Aim of the exercise
Reproduce exactly the line that includes "(forall sm t0" and all lines after it, ending with the last line of the data.

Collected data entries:
(** When the clock reads [t0] or later, the grace period of [sm] is over. *)
Definition grace_over `{Externals} (sm : ScheduledMachine) (t0 : Z) : Prop :=
  forall st c start timeout,
    status sm = Some st -> find_b (λ c, bool_decide (c_reason c = REASON_GRACE_PERIOD)) (conditions st) = Some c ->
    parse_from_rfc3339 (c_last_transition_time c) = Ok start ->
    parse_duration (graceful_shutdown_timeout (spec sm)) = Ok timeout ->
    (timeout <= num_seconds (t0 - start))%Z.

(** One event, seen from the machine's phase.  A write that succeeds stores its
    phase, and one that is answered with an error may have; the schedule decides [active], or fails to answer while [active] is
    the last known decision; no node is asked to be reclaimed; the clock reads
    [t0] or later.  Any other call is answered in any way. *)
Definition decides (sm : ScheduledMachine) (active : bool) (t0 : Z) (s : string) (e : event reply) (s' : string) : Prop :=
  match e with
  | Ev (PatchSMStatus c ns n body) r =>
      match patch_phase body with
      | Some p => if bool_decide (Crd.namespace sm = Some ns /\ name_any sm = n) then written r s p s' else s' = s
      | None => s' = s
      end
  | Ev (PinnedKind _ _ _ _) r => s' = s /\ (is_ok r = false -> last_active sm = active)
  | Ev (GetOptDyn _ _ _ _) r =>
      s' = s /\ match r with
                | Ok (Some d) =>
                    compose_should_be_active (verdict_from_status (jget "status" (d_data d))) (last_known_spot_active sm) = active
                | Ok None => last_active sm = active
                | Err _ => True
                end
  | Ev (GetNode _ _) r => s' = s /\ forall node, r = Ok node -> node_reclaim_request node = None
  | Ev UtcNow now => s' = s /\ (t0 <= now)%Z
  | _ => s' = s
  end.

Definition decided (active : bool) (sm : ScheduledMachine) : Z -> string -> event reply -> string -> Prop := decides sm active.

Section rounds.
Context `{Externals} `{ResolverLaws} (env : ScheduledMachine -> Z -> string -> event reply -> string -> Prop)
  (ctx : Context) (ns name : string) (en : bool).

(** [rounds n s s']: a sequence of reconciles of the machine, each of the
    object as stored at its start and in the environment [env], that takes its
    phase from [s] to [s']; [n] of them are productive: they return the regular
    requeue and, in ShuttingDown, run when the grace period is over.  The others
    fail, wait or are cut short.  Anything but the phase may change in between. *)
Inductive rounds : nat -> string -> string -> Prop :=
| rounds_end s : rounds 0 s s
| rounds_next n (productive : bool) sm t0 t r s s1 s' :
    Crd.namespace sm = Some ns -> name_any sm = name ->
    is_enabled (spec sm) = en -> kill_switch (spec sm) = false -> observed_phase sm = s ->
    exec (reconcile_inner ctx sm) t r -> evolve (env sm t0) s t s1 ->
    (productive = true -> r = Ok (Requeue TIMER_REQUEUE_SECS) /\ (s = PHASE_SHUTTING_DOWN -> grace_over sm t0)) ->
    rounds n s1 s' -> rounds (if productive then S n else n) s s'.
End rounds.

Lemma evolve_mono {S} (after after' : S -> event reply -> S -> Prop) (t : trace) : forall s s',
  (forall s e s', after s e s' -> after' s e s') -> evolve after s t s' -> evolve after' s t s'.
Proof. induction t as [| e t IH]; cbn; [done |]. intros s s' Ha (s1 & He & Hv). exists s1. split; [by apply Ha | by apply IH]. Qed.
Lemma rounds_mono `{Externals} `{ChildResolver} env env' ctx ns name en n s s' :
  (forall sm t0 s e s', env sm t0 s e s' -> env' sm t0 s e s') ->
  rounds env ctx ns name en n s s' -> rounds env' ctx ns name en n s s'.
Proof.
  intros He. induction 1 as [s | n b sm t0 t r s s1 s' Hns Hn Hen Hk Hs Hx Hv Hp _ IH]; [constructor |].
  eapply rounds_next; [done .. | exact Hx | | exact Hp | exact IH]. eapply evolve_mono; [| exact Hv]. apply He.
Qed.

Solved problem
  (forall sm t0 s e s', env sm t0 s e s' -> env' sm t0 s e s') ->
  rounds env ctx ns name en n s s' -> rounds env' ctx ns name en n s s'.
Proof.
  intros He. induction 1 as [s | n b sm t0 t r s s1 s' Hns Hn Hen Hk Hs Hx Hv Hp _ IH]; [constructor |].
  eapply rounds_next; [done .. | exact Hx | | exact Hp | exact IH]. eapply evolve_mono; [| exact Hv]. apply He.
Qed.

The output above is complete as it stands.